--- RECORDS Enclosed Below ---
(** The remote store holds one collection [users/{userId}/words] per user,
    a map from document id to document; the [id] field of a stored
    document is not part of its data and is filled in from the document
    id when the collection is read. *)
Record World := {
  remote : gmap string (gmap string StoredWord);
  localStorage : gmap string LocalItem
}.

(** What the outside answers during one call. A Firestore request fails
    with the given error when its field is [Some]. *)
Record Env := {
  now : Z;                          (* new Date(), Date.now() *)
  timeZone : Srs.TimeZone;          (* the zone in which Date reads a calendar day *)
  serverNow : Z;                    (* serverTimestamp() *)
  randomSuffix : string;            (* Math.random().toString(36).substr(2, 9) *)
  newDocId : string;                (* the id addDoc gives the new document *)
  getDocsError : option JsError;
  addDocError : option JsError;
  updateDocError : option JsError
}.

Definition collection (w : World) (userId : string) : gmap string StoredWord :=
  default ∅ (remote w !! userId).

Definition set_collection (w : World) (userId : string)
    (c : gmap string StoredWord) : World :=
  {| remote := <[userId := c]> (remote w); localStorage := localStorage w |}.

Definition set_local (w : World) (key : string) (v : LocalItem) : World :=
  {| remote := remote w; localStorage := <[key := v]> (localStorage w) |}.

(** [deserializeWords (localStorage.getItem key || '[]')] *)
Definition deserializeWords (item : option LocalItem) : list StoredWord :=
  match item with
  | Some (Words ws) => ws
  | Some (Garbage _) => []
  | None => []
  end.

Definition localWords (w : World) (userId : string) : list StoredWord :=
  deserializeWords (localStorage w !! (LOCAL_STORAGE_PREFIX ++ userId)).

(** [getDocs (query (collection ...))]: the documents with their ids. *)
Definition docs (w : World) (userId : string) : list StoredWord :=
  List.map (fun kd => set_id (snd kd) (fst kd)) (map_to_list (collection w userId)).

(** [updateDoc (doc (db, path, wordId), fields)]: fails as the environment
    says, or with [not-found] when the document does not exist; otherwise
    the fields are written. *)
Definition updateDoc (env : Env) (userId wordId : string)
    (f : StoredWord -> StoredWord) (w : World) : World + JsError :=
  match updateDocError env with
  | Some e => inr e
  | None =>
      match collection w userId !! wordId with
      | Some d => inl (set_collection w userId (<[wordId := f d]> (collection w userId)))
      | None => inr {| code := Some "not-found"; message := Some "No document to update" |}
      end
  end.

Definition ALREADY_SAVED : string := "You have already saved this word.".

Definition code_is (e : JsError) (c : string) : bool :=
  match code e with
  | Some c' => String.eqb c' c
  | None => false
  end.

Definition isFirestoreError (e : JsError) : bool :=
  code_is e "permission-denied" ||
  code_is e "unavailable" ||
  code_is e "failed-precondition" ||
  code_is e "not-found" ||
  match message e with
  | Some m => Js.includes "permissions" m
  | None => false
  end.

Definition same_word (wordData : WordDetails) (x : StoredWord) : bool :=
  String.eqb (word (details x)) (word wordData).

(** The [try] block of [saveWordToProfile]. *)
Definition saveRemote (env : Env) (uid : string) (wordData : WordDetails)
    (w : World) : World * Result bool :=
  match getDocsError env with
  | Some e => (w, Thrown e)
  | None =>
      let snapshot := List.filter (same_word wordData) (docs w uid) in
      match snapshot with
      | _ :: _ => (w, Thrown (Error ALREADY_SAVED))
      | [] =>
          match addDocError env with
          | Some e => (w, Thrown e)
          | None =>
              let newWord :=
                {| details := wordData; id := newDocId env; userId := uid;
                   createdAt := now env; nextReviewAt := now env;
                   srsStage := 0; lastReviewedAt := None;
                   isInFFL := Some false |} in
              (set_collection w uid (<[newDocId env := newWord]> (collection w uid)),
               Returned true)
          end
      end
  end.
--- End of Enclosed RECORDS ---
§ GOAL OF THE EXERCISE
Retype only the stretch of lines above starting at the one with "(** [updateDoc (doc" and stopping at the one with "Definition ALREADY_SAVED : string", exactly as written, with both kept.

§ ANSWER AREA
(** [updateDoc (doc (db, path, wordId), fields)]: fails as the environment
    says, or with [not-found] when the document does not exist; otherwise
    the fields are written. *)
Definition updateDoc (env : Env) (userId wordId : string)
    (f : StoredWord -> StoredWord) (w : World) : World + JsError :=
  match updateDocError env with
  | Some e => inr e
  | None =>
      match collection w userId !! wordId with
      | Some d => inl (set_collection w userId (<[wordId := f d]> (collection w userId)))
      | None => inr {| code := Some "not-found"; message := Some "No document to update" |}
      end
  end.

Definition ALREADY_SAVED : string := "You have already saved this word.".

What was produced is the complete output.